I was reading a book on Domain Specific Languages on my Safari Online subscription on my iPad. I was trying to learn more about them and how to parse.
I read a big chunk of it and I have to say it is a quick and enjoyable read. But I am not sure if I got much out of it. He suggests making a semantic model as the result of parsing. That way, one separates parsing from action. This sounds good. For some of my languages of interest, I think this will make a lot of sense. But for others, I am generating documents or code and as the author mentions, the semantic model is generally the parse tree itself.
The other big thing I got from the book is that a lot of the standard parsing techniques have issues and can be complicated. This suggests to me that the Pratt parsing that I am pursuing might be a good idea. Apparently regular languages (regex) can’t handle nesting. Context-free languages (handles nesting) that most parsers deal with seem to have issues with variable assignments (bizarre to me) and that context-specific languages do not have generalized parsing. Also, mixing in different languages together as I want to do is not supported in general. So all of that suggests that what I am learning and doing is not totally stupid.
One little side note from my reading were the two languages graphviz and scss. Graphviz is a simple language for constructing visualization of graphs. That sounds like a nice tool to have. There are also pstricks packages that can do this too. It might be fun to compare.
A similar project that I am inspired to pursue is an html markup variant, which I am currently calling htmPlus; I leave off the L in html to indicate that it is like html but with a little less noise. My current idea is to create a syntax with as minimal extra as necessary but still have all the tags of html. I do not like the wiki syntax I see since it doesn’t really teach html at all.
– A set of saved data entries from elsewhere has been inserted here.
Definition run : M unit := with_sync_playwright run_body.

(** The module body: [run()] under the [__name__ == "__main__"] guard.
    The imports and the [def] before it only bind names. *)
Definition module_body (name : string) : M unit :=
  if String.eqb name "__main__" then run else ret tt.

End Script.

(** ** The calls of a run *)

(** The library calls of [run] in program order, up to [browser.close()].
    The URL is the one [os.path.abspath] yields in the world at hand. *)
Definition script (w : World) : list Call :=
  [ sync_playwright_enter;
    chromium_launch;
    browser_new_page;
    page_on "console";
    os_path_abspath index_html;
    page_goto (file_url (posixpath.abspath (cwd w) index_html));
    page_wait_for_timeout 2000;
    page_screenshot (Some verification_png) None;
    browser_close ].

(** Position and exception of the first call of [todo] that raises, when
    the calls are made one after the other starting from history [hist]. *)
Fixpoint first_failure_from (env : Env) (hist todo : list Call) (k : nat)
  : option (nat * PyErr) :=
  match todo with
  | [] => None
  | c :: rest =>
      match raises (env hist c) with
      | Some e => Some (k, e)
      | None => first_failure_from env (hist ++ [c]) rest (S k)
      end
  end.

Definition first_failure (env : Env) (w : World) : option (nat * PyErr) :=
  first_failure_from env (trace w) (script w) 0.

(** The calls a run is expected to add to the trace: the script up to and
    including the first call that raises, then the exit of the [with] block
    if the block was entered. *)
Definition calls_made (env : Env) (w : World) : list Call :=
  match first_failure env w with
  | None => script w ++ [sync_playwright_exit]
  | Some (O, _) => [sync_playwright_enter]
  | Some (S k, _) => firstn (S (S k)) (script w) ++ [sync_playwright_exit]
  end.

Definition outcome (env : Env) (w : World) : Result unit :=
  match first_failure env w with
  | None => Ok tt
  | Some (_, e) => Raise e
  end.

(** Call number [k] of the script is reached: every call before it
    returned.  Calls are numbered from 0 ([sync_playwright_enter]) to 8
    ([browser_close]); [reaches env w 9] says that all of them returned. *)
Definition reaches (env : Env) (w : World) (k : nat) : bool :=
  match first_failure env w with
  | None => true
  | Some (j, _) => Nat.leb k j
  end.

(** The history before call number [k], and the reply that call gets. *)
Definition history (w : World) (k : nat) : list Call :=
  fold_left (fun h c => h ++ [c]) (firstn k (script w)) (trace w).

Definition reply_at (env : Env) (w : World) (k : nat) : Reply :=
  env (history w k) (nth k (script w) sync_playwright_exit).

(** The state a call leaves behind before it raises or takes effect. *)
Definition pumped (env : Env) (c : Call) (pumps : bool) (w : World) : World :=
  if pumps then dispatch (console (env (trace w) c)) (log c w) else log c w.

(** ** Standard output *)

(** What the observer of the script writes for one message, and for a list
    of messages delivered in order. *)
Definition console_line (msg : ConsoleMessage) : string :=
  "CONSOLE: " +:+ text msg +:+ String newline "".

Fixpoint console_lines (msgs : list ConsoleMessage) : string :=
  match msgs with
  | [] => ""
  | msg :: rest => console_line msg +:+ console_lines rest
  end.

(** The console messages delivered during a run: those emitted while
    [goto], [wait_for_timeout], [screenshot] and [close] were in progress,
    as far as the run got. *)
Definition delivered (env : Env) (w : World) : list ConsoleMessage :=
  flat_map (fun k => if reaches env w k then console (reply_at env w k) else [])
           [5; 6; 7; 8].

(** Lines a write adds to standard output. *)
Definition lines_written (before after : Stdout) : nat :=
  count_char newline after - count_char newline before.

(** ** Notions used by the statements *)

Definition is_screenshot (c : Call) : bool :=
  match c with
  | page_screenshot _ _ => true
  | _ => false
  end.

(** [a] occurs before [b] in [l]. *)
Definition precedes (a b : Call) (l : list Call) : Prop :=
  exists l1 l2 l3, l = l1 ++ a :: l2 ++ b :: l3.


(** ** Scenarios *)

(** A reply of a call that returns, with no console traffic. *)
Definition ok_reply : Reply := {| raises := None; console := []; png := "PNG" |}.

(** Every call returns and the page logs nothing. *)
Definition quiet : Env := fun _ _ => ok_reply.

(** [index.html] is missing: navigation raises. *)
Definition net_error : PyErr :=
  {| err_type := "playwright.Error"; err_msg := "net::ERR_FILE_NOT_FOUND" |}.

Definition missing_page : Env :=
  fun _ c =>
    match c with
    | page_goto _ => {| raises := Some net_error; console := []; png := "" |}
    | _ => ok_reply
    end.

(** The page logs [ready] while it loads. *)
Definition ready_page : Env :=
  fun _ c =>
    match c with
    | page_goto _ =>
        {| raises := None;
           console := [{| msg_type := "log"; text := "ready" |}];
           png := "" |}
    | _ => ok_reply
    end.

(** A checkout of the repository in [/home/dev/Atlas], with a screenshot
    left by an earlier run. *)
Definition checkout : World :=
  {| cwd := "/home/dev/Atlas";
     script_file := "/home/dev/Atlas/jules-scratch/verification/verify_map.py";
     files := {[ "/home/dev/Atlas/jules-scratch/verification/verification.png" := "OLD" ]};
     stdout := "";
     driver := NotStarted;
     browser := NotStarted;
     releases := 0;
     pages := 0;
     location := None;
     handlers := [];
     slept := 0;
     trace := [] |}.

(** [console.log("a\nb")]: a message whose text has a line break. *)
Definition two_line_message : ConsoleMessage :=
  {| msg_type := "log"; text := String "a" (String newline (String "b" "")) |}.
Using # for a numbered item or *bolded* does not get to what element is being used which prevents being able to read html, write css, or do jQuery selectors. So I want a language which is very close. But the idea of typing out
is painful (how do GUIs deal with attributes?). Instead, my idea is \div.contthis#me some stuff // Same content, but less noise. The closing “bracket” could also be //div or //.contthis or //#me and it would close up all tags in between. So that can minimize useless closures.
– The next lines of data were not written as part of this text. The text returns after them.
(** The report of the day names its department: its creation sends at most
    eight requests and the gateway waits at most four times. *)
Lemma create_budget_witness :
  (Gateway.requests_sent (snd (Complaints.create citizen report_body plain_env morning))
   <= 8)%nat
  /\ (Traffic.waits (snd (Complaints.create citizen report_body plain_env morning)) <= 4)%nat.
Proof.
  destruct (create_budget citizen report_body plain_env morning) as (_ & _ & _ & H).
  destruct (H eq_refl) as (r & w & Hr & Hw & R & W).
  rewrite R, W. change (Gateway.requests_sent morning) with 0%nat.
  change (Traffic.waits morning) with 0%nat. lia.
Defined.

(** Two idle providers and a first report: the report goes to one of them,
    and the loads differ by one afterwards. *)
Lemma creation_keeps_balance_witness :
  let s := state_of [] [provider_doc 7; provider_doc 8] in
  let after :=
    DispatchBalancer.active_load
      (complaints (snd (Complaints.create citizen report_body plain_env s))) in
  (after 7 <= after 8 + 1)%nat /\ (after 8 <= after 7 + 1)%nat.
Proof.
  cbv zeta.
  assert (H : exists info,
            fst (Complaints.create citizen report_body plain_env
                   (state_of [] [provider_doc 7; provider_doc 8]))
            = Val (json 201 (Created info))
            /\ r_isDuplicate info = false
            /\ r_department info = "Electricity").
  { eexists. split; [vm_compute; reflexivity|]. split; reflexivity. }
  destruct H as (info & H1 & H2 & H3).
  destruct (creation_keeps_balance citizen report_body plain_env
              (state_of [] [provider_doc 7; provider_doc 8]) info H1 H2) as (_ & _ & B).
  rewrite H3 in B.
  assert (P7 : In (provider_doc 7)
                  (DispatchBalancer.providers_of "Electricity"
                     (users (state_of [] [provider_doc 7; provider_doc 8]))))
    by (vm_compute; auto).
  assert (P8 : In (provider_doc 8)
                  (DispatchBalancer.providers_of "Electricity"
                     (users (state_of [] [provider_doc 7; provider_doc 8]))))
    by (vm_compute; auto).
  assert (Before : forall q q',
            In q (DispatchBalancer.providers_of "Electricity"
                    (users (state_of [] [provider_doc 7; provider_doc 8]))) ->
            In q' (DispatchBalancer.providers_of "Electricity"
                     (users (state_of [] [provider_doc 7; provider_doc 8]))) ->
            (DispatchBalancer.active_load
               (complaints (state_of [] [provider_doc 7; provider_doc 8])) (u_id q)
             <= DispatchBalancer.active_load
                  (complaints (state_of [] [provider_doc 7; provider_doc 8])) (u_id q') + 1)%nat).
  { intros q q' _ _. cbn. lia. }
  split.
  - exact (B Before (provider_doc 7) (provider_doc 8) P7 P8).
  - exact (B Before (provider_doc 8) (provider_doc 7) P8 P7).
Defined.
I am torn about paragraphs. They should be \p sentences…… But I really like using two newlines to create a paragraph even though that leads to a misleading experience in coding html. I guess for classes and ids, \p would be needed such as in \p#nifty for
Also in there would be a language for doing some useful programmatic replacement. I noticed when trying to write up a page on a recent diet that I have had, that I wanted to write up recipes with ingredients, directions, calories, fiber, maybe even cost of ingredients, etc. And you can well imagine that you might want the ingredient nutrients to bubble up from their own level and that you also will be formatting them in a certain way. So you have to decide on the markup structure and then put in the data. Well, if you decide to change the structure, that is hard. And there is lesss noise when reading simple data structures. Some would solve this with a server-side script serving up data and using templates there, but I think it would be nice to be able to write up pages as stand-alone items. Thus, htmPlus fills the gap. Write out the data and templates in the markup and then translate it into a proper html page. And, of course, if one decides to grab the data and put it elsewhere, then it should be easy to refactor it since the data will be in a data structure (JSON, to be specific).
The tags of htmPlus will look superficially like TeX with all of the slashes. But the similarity would end there. And I am fine with that. To mix in other languages, I would use something like this: \m math stuff // or \js script code // but the script code would not be in the html page, but used in generating it using my own custom js parsing (for security). To do scripting in the page itself, one would use \script code // though again // would be a problem with comments. I am thinking of a comment structure of “comments” that I could use in these various languages. Not sure, but I want stuff that I prefer non-shift needing keys.
Just some random thoughts from today.